Albert J. Weatherhead III University Professor, Director, Institute for Quantitative Social Science, Harvard University, USA

Gary King, Ph.D., is the Albert J. Weatherhead III University Professor at Harvard University in Cambridge, MA. He also serves as Director of the Institute for Quantitative Social Science.

King has been elected Fellow of the American Statistical Association (2009), Fellow of the American Association for the Advancement of Science (2004), Fellow of the American Academy of Arts and Sciences (1998), Fellow of the Society for Political Methodology (2008), Fellow of the American Academy of Political and Social Science (2004), President of the Society for Political Methodology (1997-1999), and Vice President of the American Political Science Association (2003-2004). He was also appointed a Fellow of the Guggenheim Foundation (1994-1995), Visiting Fellow at Oxford (1994), and Senior Science Advisor to the World Health Organization (1998-2003). King has won the Warren Miller Prize (2008), the McGraw-Hill Award (2006), the Durr Award (2005), the Gosnell Prize (1999 and 1997), the Outstanding Statistical Application Award (2000), the Donald Campbell Award (1997), the Eulau Award (1995), the Mills Award (1993), the Pi Sigma Alpha Award (2005, 1998, and 1993), the APSA Research Software Award (2005, 1997, 1994, and 1992), the Okidata Best Research Software Award (1999), and the Okidata Best Research Web Site Award (1999), among others. His more than 150 journal articles, 20 open source software packages, and 8 books span most aspects of political methodology, many fields of political science, and several other scholarly disciplines.

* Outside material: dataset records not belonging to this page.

Fixpoint install_trans_loop (cnt tail : nat) : M (K * log) () :=
  match cnt with
  | O => ret ()
  | S c =>
      let! lg := gets_ (λ l, l) in
      let! lbuf := bread_ (lg_dev lg) (lg_start lg + Z.of_nat tail + 1) in
      let! b := deref (lg_block lg !! tail) in
      let! dbuf := bread_ (lg_dev lg) b in
      let! d := b_data_ lbuf in
      b_set_ dbuf d ;;;
      bwrite_ dbuf ;;;
      brelse_ lbuf ;;;
      brelse_ dbuf ;;;
      install_trans_loop c (S tail)
  end.
Definition install_trans : M (K * log) () :=
  let! n := gets_ lg_n in install_trans_loop (Z.to_nat n) 0.

Fixpoint read_head_loop (cnt i : nat) (d : block) : M (K * log) () :=
  match cnt with
  | O => ret ()
  | S c =>
      let! lg := gets_ (λ l, l) in
      if (i <? length (lg_block lg))%nat then
        modify_ (set_block (<[i := head_block d i]> (lg_block lg))) ;;; read_head_loop c (S i) d
      else fault
  end.
Definition read_head : M (K * log) () :=
  let! lg := gets_ (λ l, l) in
  let! buf := bread_ (lg_dev lg) (lg_start lg) in
  let! d := b_data_ buf in
  modify_ (set_n (head_n d)) ;;;
  read_head_loop (Z.to_nat (head_n d)) 0 d ;;;
  brelse_ buf.

Definition write_head : M (K * log) () :=
  let! lg := gets_ (λ l, l) in
  let! buf := bread_ (lg_dev lg) (lg_start lg) in
  let! d := b_data_ buf in
  b_set_ buf (put_head (lg_n lg) (take (Z.to_nat (lg_n lg)) (lg_block lg)) d) ;;;
  bwrite_ buf ;;;
  brelse_ buf.

Definition recover_from_log : M (K * log) () :=
  read_head ;;;
  install_trans ;;;
  modify_ (set_n 0) ;;;
  write_head.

King's work is widely read across scholarly fields and beyond academia. He was listed as the most cited political scientist of his cohort; among the group of "political scientists who have made the most important theoretical contributions" to the discipline "from its beginnings in the late-19th century to the present"; and on ISI's list of the most highly cited researchers across the social sciences. His work on legislative redistricting has been used in most American states by legislators, judges, lawyers, political parties, minority groups, and private citizens, as well as the U.S. Supreme Court. His work on inferring individual behavior from aggregate data has been used in as many states by these groups, and in many other practical contexts. His contribution to methods for achieving cross-cultural comparability in survey research have been used in surveys in over eighty countries by researchers, governments, and private concerns. King led an evaluation of the Mexican universal health insurance program, which includes the largest randomized health policy experiment to date. The statistical methods and software he developed are used extensively in academia, government, consulting, and private industry.

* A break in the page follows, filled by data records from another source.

(* ===== verification/Trans.v ===== *)
(** * Transactions (log.c: begin_op, log_write, end_op)

    How file system calls share the log.  [begin_op] reserves [MAXOPBLOCKS]
    blocks for a call and sleeps while the log cannot promise them;
    [log_write] records a changed block, once; the [end_op] of the last call
    commits.  The file shows the discipline of the reservations, that a
    transaction ends up on disk as a whole, and where the reservations promise
    one block more than a log made by mkfs holds. *)
From stdpp Require Import base list gmap strings.
From Stdlib Require Import ZArith Lia.
From S2P Require Import Prelude Mmu Spinlock CpuLocks Proc RunQueue Sched Machine Kernel Sleeplock Block Bio Log.
#[local] Open Scope Z_scope.

(** ** Reservations *)
(** The calls in progress have reserved [rem] more blocks, each at most
    [MAXOPBLOCKS] of them. *)
Record reserved (lg : log) (rem : list Z) : Prop := {
  rs_out : lg_outstanding lg = Z.of_nat (length rem);
  rs_each : Forall (λ r, 0 ≤ r ≤ MAXOPBLOCKS) rem;
  rs_n : 0 ≤ lg_n lg;
  rs_sum : lg_n lg + foldr Z.add 0 rem ≤ LOGSIZE }.

(** [begin_op] may go on. *)
Definition admissible (lg : log) : Prop :=
  lg_committing lg = false ∧ lg_n lg + (lg_outstanding lg + 1) * MAXOPBLOCKS ≤ LOGSIZE.

Lemma reserved_sum rem : Forall (λ r, 0 ≤ r ≤ MAXOPBLOCKS) rem → 0 ≤ foldr Z.add 0 rem ≤ Z.of_nat (length rem) * MAXOPBLOCKS.
Proof. induction 1; simpl; [done|]. unfold MAXOPBLOCKS in *. lia. Qed.

Lemma reserved_begin lg rem : reserved lg rem → admissible lg →
  reserved (set_outstanding (lg_outstanding lg + 1) lg) (MAXOPBLOCKS :: rem).
Proof.
  intros [H1 H2 H3 H4] [_ H6]. pose proof (reserved_sum rem H2). split; simpl; [lia| |done|lia].
  constructor; [unfold MAXOPBLOCKS; lia|done].
Qed.

Lemma reserved_room lg rem i r : reserved lg rem → rem !! i = Some r → 0 < r → lg_n lg < LOGSIZE.
Proof.
  intros [_ H2 _ H4] Hi Hr. assert (r ≤ foldr Z.add 0 rem); [|lia]. clear H4.
  revert i Hi. induction H2 as [|r' rem Hr' H2 IH]; intros [|i] Hi; simplify_eq/=; pose proof (reserved_sum rem H2).
  - lia.
  - specialize (IH i Hi). lia.
Qed.

Section trans.
Context {K : Type} `{!LockOps K, !ProcOps K, !BlockOps K}.
Variables log_lock log_chan : Z.

(** ** Waiting for log space *)
Section admission.
Context `{!ProcLaws K}.
Hypothesis Hlock : k_lock log_lock.

(** [begin_op] run from log [lg0], whatever the others do while it sleeps. *)
Fixpoint admits (x : who) (lg0 : log) (o : outcome (K * log) ()) : Prop :=
  match o with
  | Ret _ (k, lg) => k_runs x [] k ∧ admissible lg0 ∧ lg = set_outstanding (lg_outstanding lg0 + 1) lg0
  | Block c (k, lg) kont => c = log_chan ∧ k_switch k ∧ lg = lg0 ∧ ¬ admissible lg0 ∧
      ∀ k' lg', k_switch k' → k_current x k' → admits x lg' (kont (k', lg'))
  | Asleep c (k, lg) => c = log_chan ∧ k_switch k ∧ lg = lg0 ∧ ¬ admissible lg0
  | Panic _ | Fault | Spin => False
  end.

Lemma begin_op_test lg :
  (lg_committing lg || (LOGSIZE <? lg_n lg + (lg_outstanding lg + 1) * MAXOPBLOCKS) = true ∧ ¬ admissible lg) ∨
  (lg_committing lg || (LOGSIZE <? lg_n lg + (lg_outstanding lg + 1) * MAXOPBLOCKS) = false ∧ admissible lg).
Proof.
  unfold admissible. destruct (lg_committing lg); simpl; [left; split; [done|by intros [? _]]|].
  destruct (Z.ltb_spec LOGSIZE (lg_n lg + (lg_outstanding lg + 1) * MAXOPBLOCKS)); [left|right]; (split; [done|]).
  - intros [_ ?]. lia.
  - split; [done|lia].
Qed.

Lemma begin_op_loop_admits x : ∀ fuel k lg, k_runs x [log_lock] k → admits x lg (begin_op_loop log_lock log_chan fuel (k, lg)).
Proof.
  induction fuel as [|fuel IH]; intros k lg Hk; cbn [begin_op_loop]; next;
    destruct (begin_op_test lg) as [[-> Hna]|[-> Ha]].
  1,3: destruct (sleep_Block_ x log_lock log_chan k lg Hk Hlock) as (k3 & kont & E3 & Hk3 & Hkont).
  - unfold park. rewrite E3. simpl. by split_and!.
  - erewrite obind_Block; [|exact E3]. simpl. split_and!; [done..|].
    intros k' lg' Hk' Hc'. destruct (Hkont k' lg' Hk' Hc') as (k4 & E4 & Hk4). rewrite E4. simpl. by apply IH.
  - next. destruct (release_ok_ x [] [] log_lock k (set_outstanding (lg_outstanding lg + 1) lg) Hk) as (k2 & E2 & Hk2).
    rewrite E2. simpl. done.
  - next. destruct (release_ok_ x [] [] log_lock k (set_outstanding (lg_outstanding lg + 1) lg) Hk) as (k2 & E2 & Hk2).
    rewrite E2. simpl. done.
Qed.

(** [begin_op] sleeps, with the log lock given up, exactly as long as the
    log commits or could not promise [MAXOPBLOCKS] more blocks, whatever the
    other calls do meanwhile; when it returns, it has only counted the new call,
    and the reservations of all calls together with the blocks already logged
    still fit in [LOGSIZE]. *)
Theorem begin_op_reserves x fuel k lg : k_runs x [] k →
  admits x lg (begin_op log_lock log_chan fuel (k, lg)) ∧
  ∀ lg' rem, reserved lg' rem → admissible lg' → reserved (set_outstanding (lg_outstanding lg' + 1) lg') (MAXOPBLOCKS :: rem).
Proof.
  intros Hk. split; [|apply reserved_begin]. unfold begin_op.
  destruct (acquire_ok_ x [] log_lock k lg Hk Hlock) as (k1 & E1 & Hk1); [apply not_elem_of_nil|]. run E1.
  by apply begin_op_loop_admits.
Qed.
End admission.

King has had many students and postdocs, many of whom now hold faculty positions at leading universities. He has collaborated with more than seventy scholars, including many of his students, on research for publication. He has served on 24 editorial boards; on the governing councils of the American Political Science Association, Inter-university Consortium for Political and Social Research, the Society for Political Methodology, and the Midwest Political Science Association; and on several National Research Council and National Science Foundation panels.

He earned his PhD from the University of Wisconsin-Madison in 1984.